8.Governing Law and Jury Waiver. This Agreement shall be governed and conformed in accordance with the laws of the State of New York without regard to the State’s conflict of laws provisions. If Employee breaches any provision of this Agreement, Employee and Employer affirm that Employer may institute an action or proceeding: (a) to specifically enforce any term or terms of this Agreement; (b) to recover damages resulting from such breach in an amount to be determined by a court of competent jurisdiction; (c) to terminate Employer’s obligations to provide future monetary payments and benefits under this Agreement; and/or (d) to seek any other legal or equitable relief permitted by law, including but not limited to injunctive relief, and including specifically pursuant to Section 12 of the Existing Agreement, which is incorporated by reference into this Agreement to the fullest extent possible. Employer and Employee agree that any action or proceeding relating to this Agreement or to the enforcement of this Agreement will only be brought in the United States District Court for the Southern District of New York or in the Supreme Court of the State of New York, County of New York, and that any such action or proceeding will be heard without a jury or an advisory jury. Employee and Employer waive their respective rights to bring any such action or proceeding in any other jurisdiction, or to have any such action or proceeding heard before a jury or an advisory jury.

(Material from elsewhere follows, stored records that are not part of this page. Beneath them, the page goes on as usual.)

(** * stringi: text statistics and break-iterator boundaries

    A shallow embedding of [src/stats.cpp] ([stri_stats_general],
    [stri_stats_latex]) and of [src/stri_search_other_locate.cpp]
    ([stri_locate_boundaries], [stri_locate_words]).

    A character vector is a [list (option string)]: [None] is [NA_STRING],
    [Some cs] is a CHARSXP whose bytes are the characters of [cs].

    The counters of the statistics are C [int]s ([int* stats], lines 43 and
    115 of [stats.cpp]).  The loops are given twice: [stri_stats_general] and
    [stri_stats_latex] do the additions in [Z], which is what the program
    does as long as no counter passes 2^31 - 1; [stri_stats_general_int] and
    [stri_stats_latex_int] bring every addition back into the range of
    [int], modulo 2^32.  The two fail on the same inputs, and the record of
    the second is the record of the first taken into the range of [int]
    ([stri_stats_general_int_wrap], [stri_stats_latex_int_wrap]); on a vector
    of at most 2^31 - 1 elements and bytes they are the same. *)

From Stdlib Require Import ZArith Lia Ascii String Sorted.
From stdpp Require Import base strings list.

Local Open Scope Z_scope.

(** ** Failures

    [error(...)] in the statistics functions and [throw StriException(...)]
    in the boundary functions both abandon the whole call. *)

Inductive StriError : Type :=
| MSG__NEWLINE_FOUND
| DEBUG_this_shouldnt_happen
| MSG__INCORRECT_MATCH_OPTION
| ICU_status (status : Z).

Inductive Res (A : Type) : Type :=
| Ok (a : A)
| Error (e : StriError).
Arguments Ok {A} a.
Arguments Error {A} e.

(** ** The ICU services the statistics code calls

    ICU is a library, not a part of the repository.  [U8_NEXT] is a macro of
    [unicode/utf8.h]: it reads the byte at [i], post-increments [i], and only
    for a byte [>= 0x80] goes on to the multi-byte decoding, which is the
    field [U8_NEXT_multibyte] below (given the buffer, the index after the
    lead byte, the buffer length and the lead byte, it answers how many more
    bytes it consumed and the code point, negative for an ill-formed
    sequence).  The character properties are fields as well. *)

Record ICU : Type := {
  U8_NEXT_multibyte : string -> nat -> nat -> Z -> nat * Z;
  u_hasBinaryProperty_WHITE_SPACE : Z -> bool;
  u_isUAlphabetic : Z -> bool;
  u_isdigit : Z -> bool;
  u_ispunct : Z -> bool
}.

(** [(uint8_t)s[i]]; a CHARSXP is NUL-terminated, so the byte at the length
    is 0. *)
Definition uint8_at (s : string) (i : nat) : Z :=
  match String.get i s with
  | Some a => Z.of_N (N_of_ascii a)
  | None => 0
  end.

Definition U8_NEXT (icu : ICU) (s : string) (i len : nat) : nat * Z :=
  let c := uint8_at s i in
  if c <? 128 then (S i, c)
  else let '(k, c') := U8_NEXT_multibyte icu s (S i) len c in
       (S i + k, c')%nat.
(** * scripts/evaluate_mcp.py: the differential MCP test harness

    A shallow embedding of the transport client ([_send_request]), the tool
    adapter ([list_tools], [call_tool]), the comparator ([compare_results])
    and the session teardown ([stop] and the [finally] block of
    [run_evaluation]), with the properties the specification states about
    them; then of the handshake ([start], [_send_notification]), the test
    loops and the whole of [run_evaluation], and the summary
    ([print_summary]), with further properties read off the code.

    Python values that [json.loads] can produce are the type [value];
    exceptions are the type [exn]; a call that may raise returns a
    [result].  The two library functions [json.loads] and [json.dumps],
    the textual form of a set and of a value inside an f-string, and the
    iteration order of a Python [set] are parameters of the development. *)

From Stdlib Require Import ZArith String Ascii SpecFloat.
From stdpp Require Import gmap strings list fin_maps pretty.

#[local] Set Warnings "-register-all,-clear-no-such-hyp".
#[local] Open Scope string_scope.

(** ** Python values *)

(** What [json.loads] returns: [None], [bool], [int], [float], [str],
    [list] and [dict] with [str] keys. *)
Inductive value : Type :=
| VNone
| VBool (b : bool)
| VInt (n : Z)
| VFloat (f : spec_float)
| VStr (s : string)
| VList (l : list value)
| VDict (d : gmap string value).

(** [type(v)], and [type(v).__name__]. *)
Inductive pytype : Type :=
| TNoneType | TBool | TInt | TFloat | TStr | TList | TDict.

#[global] Instance pytype_eq_dec : EqDecision pytype.
Proof. solve_decision. Defined.

Definition type_of (v : value) : pytype :=
  match v with
  | VNone => TNoneType
  | VBool _ => TBool
  | VInt _ => TInt
  | VFloat _ => TFloat
  | VStr _ => TStr
  | VList _ => TList
  | VDict _ => TDict
  end.

Definition type_name (t : pytype) : string :=
  match t with
  | TNoneType => "NoneType"
  | TBool => "bool"
  | TInt => "int"
  | TFloat => "float"
  | TStr => "str"
  | TList => "list"
  | TDict => "dict"
  end.

(** ** Exceptions and results *)

Inductive exn : Type :=
| RuntimeError (msg : string)
| TypeError
| AttributeError
| KeyError
| IndexError
| TimeoutExpired.

Inductive result (A : Type) : Type :=
| Return (a : A)
| Raise (e : exn).
Arguments Return {A} a.
Arguments Raise {A} e.

#[global] Instance result_ret : MRet result := λ A a, Return a.
#[global] Instance result_bind : MBind result := λ A B f r,
  match r with
  | Return a => f a
  | Raise e => Raise e
  end.

Definition raises {A} (r : result A) : Prop :=
  match r with
  | Return _ => False
  | Raise _ => True
  end.

(** ** The builtins the harness applies to decoded values *)

Module Py.

(** [x == key] for a [str] [key]: only an equal [str] compares equal. *)
Definition eq_str (key : string) (x : value) : bool :=
  match x with
  | VStr s => String.eqb key s
  | _ => false
  end.

(** [key in v]: key membership on a [dict], element membership on a
    [list], substring test on a [str]; the other types are not iterable. *)
Definition contains (key : string) (v : value) : result bool :=
  match v with
  | VDict d => Return (bool_decide (key ∈ dom d))
  | VList l => Return (existsb (eq_str key) l)
  | VStr s => Return (bool_decide (is_Some (String.index 0 key s)))
  | VNone | VBool _ | VInt _ | VFloat _ => Raise TypeError
  end.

9.Severability. Should any provision of this Agreement be declared illegal or unenforceable by any court of competent jurisdiction and cannot be modified to be enforceable, such provision shall immediately become null and void, leaving the remainder of this Agreement in full force and effect.
10.Non-Admission of Wrongdoing. Employee agrees that neither this Agreement nor the furnishing of the consideration for this Agreement shall be deemed or construed at any time for any purpose as an admission by Enstar or the Releasees of any wrongdoing or evidence of any liability or unlawful conduct of any kind.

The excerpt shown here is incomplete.